Work to be completed
Set out exactly, line by line, the stretch of data below that begins at the line containing "(forall line, parsePacketCommand" and ends at the line containing "[now apply packetTokens_not_nil", with both ends kept.

Extracted data entries:
(** * Grocery cart: name normalisation, cart endpoints and smart matching

    A shallow embedding of [dummy_frontend_api.py] (the in-memory cart and
    its four HTTP endpoints) and of [voice_agent_working.py] (the client
    functions [grocery_api_add_item] and [grocery_api_remove_item], and the
    two agent tools that validate their arguments before calling them).

    Modelling choices.
    - A Python [str] is a [string] whose characters are the code points
      U+0000..U+00FF; [lower()] and [strip()] are the Unicode operations
      restricted to that range, where [lower()] acts character by
      character (beyond it [lower()] depends on context, as for the Greek
      final sigma, and is not modelled).
    - A Python [int] is a [Z].
    - The module-level dict [cart_storage] is an association list in
      insertion order (a Python dict iterates in insertion order, an
      assignment to an existing key keeps its position, [del] removes the
      binding).  Every endpoint takes the store and returns the new store.
    - An endpoint either returns a response body (status 200) or raises
      [HTTPException] with a status and a detail.
    - The transport between client and endpoints is reliable: the
      [except Exception] branches of the client, reached only on a network
      failure, are not modelled. *)

From Stdlib Require Import List String Ascii ZArith NArith Bool Lia DecimalString.
From Stdlib Require DecimalPos DecimalZ.
Import ListNotations.
Local Open Scope string_scope.
Local Open Scope Z_scope.

(** ** Python string operations *)

Module PyStr.

(** [c.isspace()]: the white-space code points below U+0100. *)
Definition isspace (c : ascii) : bool :=
  let n := N_of_ascii c in
  (((9 <=? n) && (n <=? 13)) || ((28 <=? n) && (n <=? 32))
   || (n =? 133) || (n =? 160))%N.

(** [c.lower()]: A-Z, and the upper-case letters of U+00C0..U+00DE
    (U+00D7, the multiplication sign, has no case). *)
Definition lower_char (c : ascii) : ascii :=
  let n := N_of_ascii c in
  if (((65 <=? n) && (n <=? 90))
      || ((192 <=? n) && (n <=? 222) && negb (n =? 215)))%N
  then ascii_of_N (n + 32) else c.

(** [s.lower()] *)
Fixpoint lower (s : string) : string :=
  match s with
  | EmptyString => EmptyString
  | String c s' => String (lower_char c) (lower s')
  end.

(** [s.lstrip(chars)], the set of characters given as a predicate. *)
Fixpoint lstrip_by (p : ascii -> bool) (s : string) : string :=
  match s with
  | EmptyString => EmptyString
  | String c s' => if p c then lstrip_by p s' else s
  end.

(** [s.rstrip(chars)] *)
Fixpoint rstrip_by (p : ascii -> bool) (s : string) : string :=
  match s with
  | EmptyString => EmptyString
  | String c s' =>
      match rstrip_by p s' with
      | EmptyString => if p c then EmptyString else String c EmptyString
      | r => String c r
      end
  end.

(** [s.strip()] *)
Definition strip (s : string) : string :=
  rstrip_by isspace (lstrip_by isspace s).

Definition is_s (c : ascii) : bool := Ascii.eqb c "s".

(** [s.rstrip("s")] *)
Definition rstrip_s (s : string) : string := rstrip_by is_s s.

(** [s.endswith(suffix)]: some tail of [s] is [suffix]. *)
Fixpoint endswith (s suffix : string) : bool :=
  String.eqb s suffix
  || match s with
     | EmptyString => false
     | String _ s' => endswith s' suffix
     end.

(** [len(s)] *)
Definition len (s : string) : Z := Z.of_nat (String.length s).

(** A string that does not begin with a character of [p]. *)
Definition clean_start (p : ascii -> bool) (s : string) : Prop :=
  match s with
  | EmptyString => True
  | String c _ => p c = false
  end.

(** [str(n)] for an [int], as f-strings format it. *)
Definition str_of_int (n : Z) : string :=
  NilZero.string_of_int (Z.to_int n).

End PyStr.

(** ** A Python [dict] from [str] to [int], in insertion order *)

Module Dict.

Definition t : Type := list (string * Z).

(** [d.get(k)] *)
Fixpoint get (k : string) (d : t) : option Z :=
  match d with
  | [] => None
  | (k', v) :: d' => if String.eqb k k' then Some v else get k d'
  end.

(** [k in d] *)
Definition mem (k : string) (d : t) : bool :=
  match get k d with Some _ => true | None => false end.

(** [d[k] = v]: an existing key keeps its place, a new key goes last. *)
Fixpoint set (k : string) (v : Z) (d : t) : t :=
  match d with
  | [] => [(k, v)]
  | (k', v') :: d' =>
      if String.eqb k k' then (k', v) :: d' else (k', v') :: set k v d'
  end.

(** [del d[k]] *)
Fixpoint del (k : string) (d : t) : t :=
  match d with
  | [] => []
  | (k', v') :: d' =>
      if String.eqb k k' then del k d' else (k', v') :: del k d'
  end.

(** [list(d.keys())] *)
Definition keys (d : t) : list string := map fst d.

(** [sum(d.values())] *)
Definition sum_values (d : t) : Z := fold_right Z.add 0 (map snd d).

(** [len(d)] *)
Definition len (d : t) : Z := Z.of_nat (List.length d).

(** [d[k]] where the key is known to be present, 0 standing for absence
    when a quantity is read off a cart. *)
Definition quantity_of (k : string) (d : t) : Z :=
  match get k d with Some v => v | None => 0 end.

End Dict.

(** ** [dummy_frontend_api.py]: the cart and its endpoints *)

Module Frontend.

Record CartItemRequest : Type := mkRequest {
  item_name : string;
  quantity : Z;
  action : string
}.

(** One [{"item": ..., "quantity": ...}] entry of a snapshot. *)
Record CartEntry : Type := mkEntry {
  item : string;
  entry_quantity : Z
}.

Record CartResponse : Type := mkResponse {
  success : bool;
  message : string;
  cart_items : list CartEntry;
  total_items : Z
}.

(** What a route handler produces: a body with status 200, or an
    [HTTPException]. *)
Inductive http_result : Type :=
| Ok200 (body : CartResponse)
| HttpError (status_code : Z) (detail : string).

(** [[{"item": item, "quantity": qty} for item, qty in cart_storage.items()]] *)
Definition snapshot (cart_storage : Dict.t) : list CartEntry :=
  map (fun '(item, qty) => mkEntry item qty) cart_storage.

(** POST /api/cart/add *)
Definition add_to_cart (cart_storage : Dict.t) (request : CartItemRequest)
  : http_result * Dict.t :=
  if quantity request <=? 0
  then (HttpError 400 "Quantity must be positive", cart_storage)
  else
    let item_name' := PyStr.strip (PyStr.lower (item_name request)) in
    let cart_storage' :=
      match Dict.get item_name' cart_storage with
      | Some old => Dict.set item_name' (old + quantity request) cart_storage
      | None => Dict.set item_name' (quantity request) cart_storage
      end in
    (Ok200 (mkResponse true
              ("Successfully added " ++ PyStr.str_of_int (quantity request)
               ++ " " ++ item_name request ++ " to cart")
              (snapshot cart_storage')
              (Dict.sum_values cart_storage')),
     cart_storage').

(** POST /api/cart/remove *)
Definition remove_from_cart (cart_storage : Dict.t) (request : CartItemRequest)
  : http_result * Dict.t :=
  if quantity request <=? 0
  then (HttpError 400 "Quantity must be positive", cart_storage)
  else
    let item_name' := PyStr.strip (PyStr.lower (item_name request)) in
    match Dict.get item_name' cart_storage with
    | None =>
        (Ok200 (mkResponse false
                  (item_name request ++ " is not in your cart")
                  (snapshot cart_storage)
                  (Dict.sum_values cart_storage)),
         cart_storage)
    | Some stored =>
        let '(message, cart_storage') :=
          if stored <=? quantity request
          then
            let removed_qty := stored in
            ("Removed all " ++ PyStr.str_of_int removed_qty ++ " "
             ++ item_name request ++ " from cart",
             Dict.del item_name' cart_storage)
          else
            ("Removed " ++ PyStr.str_of_int (quantity request) ++ " "
             ++ item_name request ++ " from cart",
             Dict.set item_name' (stored - quantity request) cart_storage) in
        (Ok200 (mkResponse true message
                  (snapshot cart_storage')
                  (Dict.sum_values cart_storage')),
         cart_storage')
    end.

(** GET /api/cart/view *)
Definition view_cart (cart_storage : Dict.t) : http_result * Dict.t :=
  let cart_items := snapshot cart_storage in
  let total_items := Dict.sum_values cart_storage in
  (Ok200 (mkResponse true
            ("Cart contains " ++ PyStr.str_of_int total_items ++ " items")
            cart_items total_items),
   cart_storage).

(** DELETE /api/cart/clear *)
Definition clear_cart (cart_storage : Dict.t) : http_result * Dict.t :=
  let items_cleared := Dict.len cart_storage in
  (Ok200 (mkResponse true
            ("Cart cleared successfully. Removed "
             ++ PyStr.str_of_int items_cleared ++ " item types.")
            [] 0),
   []).

(** One request to the server, and the store it leaves behind. *)
Inductive call : Type :=
| CallAdd (request : CartItemRequest)
| CallRemove (request : CartItemRequest)
| CallView
| CallClear.

Definition serve (cart_storage : Dict.t) (c : call) : http_result * Dict.t :=
  match c with
  | CallAdd request => add_to_cart cart_storage request
  | CallRemove request => remove_from_cart cart_storage request
  | CallView => view_cart cart_storage
  | CallClear => clear_cart cart_storage
  end.

(** The store after a sequence of requests. *)
Definition run (cart_storage : Dict.t) (cs : list call) : Dict.t :=
  fold_left (fun st c => snd (serve st c)) cs cart_storage.

(** [cart_storage] as the module creates it. *)
Definition initial_cart : Dict.t := [].

(** A key that is its own [lower().strip()]. *)
Definition canonical (k : string) : Prop :=
  PyStr.strip (PyStr.lower k) = k.

Definition canonical_keys (cart_storage : Dict.t) : Prop :=
  Forall canonical (Dict.keys cart_storage).

(** The two outcomes of lines 103-111, named for the statements below:
    the store after a removal of [q] from a key holding [stored], and the
    message that goes with it. *)
Definition after_removal (key : string) (stored q : Z) (cart : Dict.t) : Dict.t :=
  if stored <=? q then Dict.del key cart else Dict.set key (stored - q) cart.

Definition removal_message (name : string) (stored q : Z) : string :=
  if stored <=? q
  then "Removed all " ++ PyStr.str_of_int stored ++ " " ++ name ++ " from cart"
  else "Removed " ++ PyStr.str_of_int q ++ " " ++ name ++ " from cart".

End Frontend.

(** ** [voice_agent_working.py]: the client of the endpoints *)

Module VoiceAgent.
Import Frontend.

(** What the client functions return: the decoded response body, or the
    two-field failure dict built from a non-200 status. *)
Inductive api_result : Type :=
| ApiJson (body : CartResponse)
| ApiFailure (message : string).

(** [result["success"]] *)
Definition result_success (r : api_result) : bool :=
  match r with
  | ApiJson body => success body
  | ApiFailure _ => false
  end.

(** The name normaliser of [grocery_api_add_item] (lines 36-43). *)
Definition normalized_name (item_name : string) : string :=
  PyStr.strip (PyStr.lower item_name).

Definition final_name (item_name : string) : string :=
  let normalized_name := normalized_name item_name in
  if PyStr.endswith normalized_name "s" && (1 <? PyStr.len normalized_name)
  then normalized_name
  else if negb (PyStr.endswith normalized_name "s")
       then normalized_name ++ "s"
       else normalized_name.

Definition grocery_api_add_item (cart_storage : Dict.t)
    (item_name : string) (quantity : Z) : api_result * Dict.t :=
  let final_name := final_name item_name in
  match add_to_cart cart_storage (mkRequest final_name quantity "add") with
  | (Ok200 result, st) => (ApiJson result, st)
  | (HttpError status_code _, st) =>
      (ApiFailure ("Failed to add " ++ item_name ++ " to cart. Status: "
                   ++ PyStr.str_of_int status_code), st)
  end.

(** The four matching patterns of the smart-matching loop (lines 112-115). *)
Definition matches (item_lower cart_item_name : string) : bool :=
  String.eqb item_lower cart_item_name
  || String.eqb (item_lower ++ "s") cart_item_name
  || String.eqb item_lower (cart_item_name ++ "s")
  || String.eqb (PyStr.rstrip_s item_lower) (PyStr.rstrip_s cart_item_name).
(** ** C6: a missing type token *)

(** C6: the check [len(tokens) < 1] of [parsePacketCommand] never fires,
    since [strings.Split] never returns an empty slice. The line [?], on
    which no token remains after the [?] is stripped, is parsed to a
    request whose type is the empty string, and no line at all is
    answered with [MissingCommandType]. *)
Theorem missing_type_is_not_reported (endPoint : ms.EndPoint) :
  parsePacketCommand endPoint "?"
  = Ok (ms.mkPacket endPoint
          (ms.mkElement "Request" (<["Type" := EmptyString]> ∅) [])) /\
  (forall line, parsePacketCommand endPoint line <> Err MissingCommandType).
Proof.
  split; [reflexivity|].
  intros line. rewrite parsePacketCommand_tokens.
  destruct (packetTokens line) as [[isRequest [|type rest]]|] eqn:E;
    [now apply packetTokens_not_nil in E| |discriminate].
  destruct (parseTokens (S (length rest)) rest (rootElement isRequest type))
    as [[[rest' el]|e|]|] eqn:Hp; try discriminate.
  apply parseTokens_errors in Hp as [->|[->| ->]]; discriminate.
Qed.

(** ** C7: packet lines while disconnected *)

(** C7: with no active connection, a literal packet line fails with
    [NotConnected] whatever the line holds; the state is untouched and no
    collaborator is called. The same line with a [?] in front fails the
    same way. *)
Theorem packet_line_needs_connection (env : Env) (line : string)
    (st : State) (tr : list Event) :
  packetLine line -> EndPoint st = None ->
  Execute env line (st, tr) = (Err NotConnected, (st, tr)) /\
  Execute env (String "?" line) (st, tr) = (Err NotConnected, (st, tr)).
Proof.
  intros Hline Hep. split.
  - now apply Execute_disconnected.
  - apply Execute_disconnected; [|assumption]. split; discriminate.
Qed.

(** Witnesses of C7 and C8. *)
Lemma packet_line_needs_connection_witness :
  Execute demoEnv "ping a=1" (initialState ∅ [], []) =
  (Err NotConnected, (initialState ∅ [], [])).
Proof.
  refine (proj1 (packet_line_needs_connection demoEnv "ping a=1"
                   (initialState ∅ []) [] _ eq_refl)).
  split; discriminate.
Defined.

(** ** C8: an unclosed child element *)



(** ** C9: the panics of the packet parser *)

(** C9: the packet parser is not total. While connected, [Execute]
    panics on a line of one space, on a line with two consecutive spaces
    (its empty token is indexed at 0) and on a line with the token of a
    single quote (it is sliced from 1 to 0); the last two are panics of
    [parseTokens] with fuel left. *)
Theorem packet_parser_panics (env : Env) (endPoint : ms.EndPoint)
    (st : State) (tr : list Event) :
  let w := (set_EndPoint (Some endPoint) st, tr) in
  Execute env " " w = (Panic, w) /\
  Execute env "a  b" w = (Panic, w) /\
  Execute env (String "a" (String " " (String dquote EmptyString))) w = (Panic, w) /\
  (forall fuel rest el,
     parseTokens (S fuel) (EmptyString :: rest) el = Some Panic) /\
  (forall fuel rest el,
     parseTokens (S fuel) (String dquote EmptyString :: rest) el = Some Panic).
Proof.
  intros w. repeat split; try reflexivity;
    unfold w; rewrite Execute_packetLine with (endPoint := endPoint);
    try reflexivity; split; discriminate.
Qed.

(** ** C10: control commands without their argument *)

(** C10: the dispatcher is not total. [!timeout], [!connect] and [!name]
    without an argument index [tokens[1]] of a slice of one token, which
    panics; so does their one-letter spelling. *)
Theorem command_without_argument_panics (env : Env) (w : World) :
  Execute env "!timeout" w = (Panic, w) /\
  Execute env "!connect" w = (Panic, w) /\
  Execute env "!name" w = (Panic, w) /\
  HandleCommand env "!t" w = (Panic, w) /\
  HandleCommand env "!c" w = (Panic, w) /\
  HandleCommand env "!n" w = (Panic, w).
Proof. repeat split. Qed.

(** * Further properties *)

(** ** The parser on trees *)

Lemma opening_openTokens attached name :
  (attached = true -> name <> EmptyString) ->
  opening (openTokens attached name) name.
Proof.
  destruct attached; intros H; [apply open_attached; now apply H|apply open_lone].
Qed.

Lemma itemsTokens_cons i l : itemsTokens (i :: l) = (itemTokens i ++ itemsTokens l)%list.
Proof. reflexivity. Qed.

Lemma applyItems_cons i l el : applyItems (i :: l) el = applyItems l (applyItem i el).
Proof. reflexivity. Qed.

(** The parser consumes the tokens of well-formed items, up to the end of
    the tokens or to the [>] behind them, and builds the element that the
    items describe. *)
Lemma parseTokens_itemsTokens fuel :
  forall its el rest,
    Forall wfItem its ->
    rest = [] \/ (exists r, rest = ">" :: r) ->
    length (itemsTokens its ++ rest) < fuel ->
    parseTokens fuel (itemsTokens its ++ rest) el
    = Some (Ok (rest, applyItems its el)).
Proof.
  induction fuel as [|fuel IH]; intros its el rest Hwf Hrest Hlen; [lia|].
  destruct its as [|i its].
  { cbn [itemsTokens flat_map app applyItems fold_left].
    destruct Hrest as [->|[r ->]]; reflexivity. }
  inversion_clear Hwf as [|? ? Hi Hits].
  rewrite itemsTokens_cons, applyItems_cons in *.
  rewrite <- app_assoc in *. rewrite length_app in Hlen.
  destruct Hi as [token Hplain|attached name body Hname Hbody].
  - cbn [itemTokens app length] in *.
    rewrite (parseTokens_plain _ _ _ _ Hplain).
    apply IH; [assumption|assumption|lia].
  - cbn [itemTokens applyItem] in *.
    pose proof (opening_openTokens _ _ Hname) as Ho.
    pose proof (opening_length _ _ Ho) as Ho1.
    rewrite <- !app_assoc in *. rewrite !length_app in Hlen. cbn [length app] in Hlen.
    rewrite (parseTokens_open _ _ _ _ _ Ho).
    fold (itemsTokens body) in *.
    cbn [app].
    rewrite (IH body (ms.newElement name) (">" :: itemsTokens its ++ rest)%list Hbody).
    + change (String.eqb ">" ">") with true. cbv iota.
      apply IH; [assumption|assumption|rewrite length_app; lia].
    + right. eauto.
    + rewrite length_app. cbn [length]. rewrite length_app. lia.
Qed.

(** [parseTokens] never changes the name of the element it is given, and
    never removes an attribute. *)
Lemma parseTokens_keeps_Name fuel :
  forall tokens el rest el',
    parseTokens fuel tokens el = Some (Ok (rest, el')) ->
    ms.Name el' = ms.Name el /\
    (forall k, is_Some (ms.Attributes el !! k) -> is_Some (ms.Attributes el' !! k)).
Proof.
  induction fuel as [|fuel IH]; intros tokens el rest el' H; [discriminate|].
  destruct tokens as [|token tl]; cbn [parseTokens] in H.
  { injection H as <- <-. now split. }
  destruct (String.eqb token ">"). { injection H as <- <-. now split. }
  destruct token as [|c0 tail]; [discriminate|].
  destruct (Ascii.eqb c0 "<").
  - destruct (if Nat.ltb 1 (String.length (String c0 tail)) then Some (tail, tl)
              else match tl with [] => None | name :: rest' => Some (name, rest') end)
      as [[name rest1]|]; [|discriminate].
    destruct (parseTokens fuel rest1 (ms.newElement name)) as [[[rest2 child]|e|]|];
      try discriminate.
    destruct rest2 as [|t rest3]; [discriminate|].
    destruct (String.eqb t ">"); [|discriminate].
    now apply IH in H.
  - destruct (negb (Ascii.eqb c0 dquote) && Contains (String c0 tail) "=").
    + destruct (Split (String c0 tail) "=") as [|f0 [|f1 fs]]; try discriminate.
      apply IH in H as [Hn Ha]. split; [exact Hn|].
      intros k Hk. apply Ha. cbn [ms.SetAttribute ms.Attributes].
      destruct (decide (f0 = k)) as [->|Hne];
        [rewrite lookup_insert_eq; eauto|now rewrite lookup_insert_ne].
    + destruct (Ascii.eqb c0 dquote).
      * destruct (negb (bool_decide (lastByte (String c0 tail) = Some dquote)));
          [discriminate|].
        destruct (Nat.ltb (String.length (String c0 tail) - 1) 1); [discriminate|].
        now apply IH in H.
      * now apply IH in H.
Qed.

Result
  (forall line, parsePacketCommand endPoint line <> Err MissingCommandType).
Proof.
  split; [reflexivity|].
  intros line. rewrite parsePacketCommand_tokens.
  destruct (packetTokens line) as [[isRequest [|type rest]]|] eqn:E;
    [now apply packetTokens_not_nil in E| |discriminate].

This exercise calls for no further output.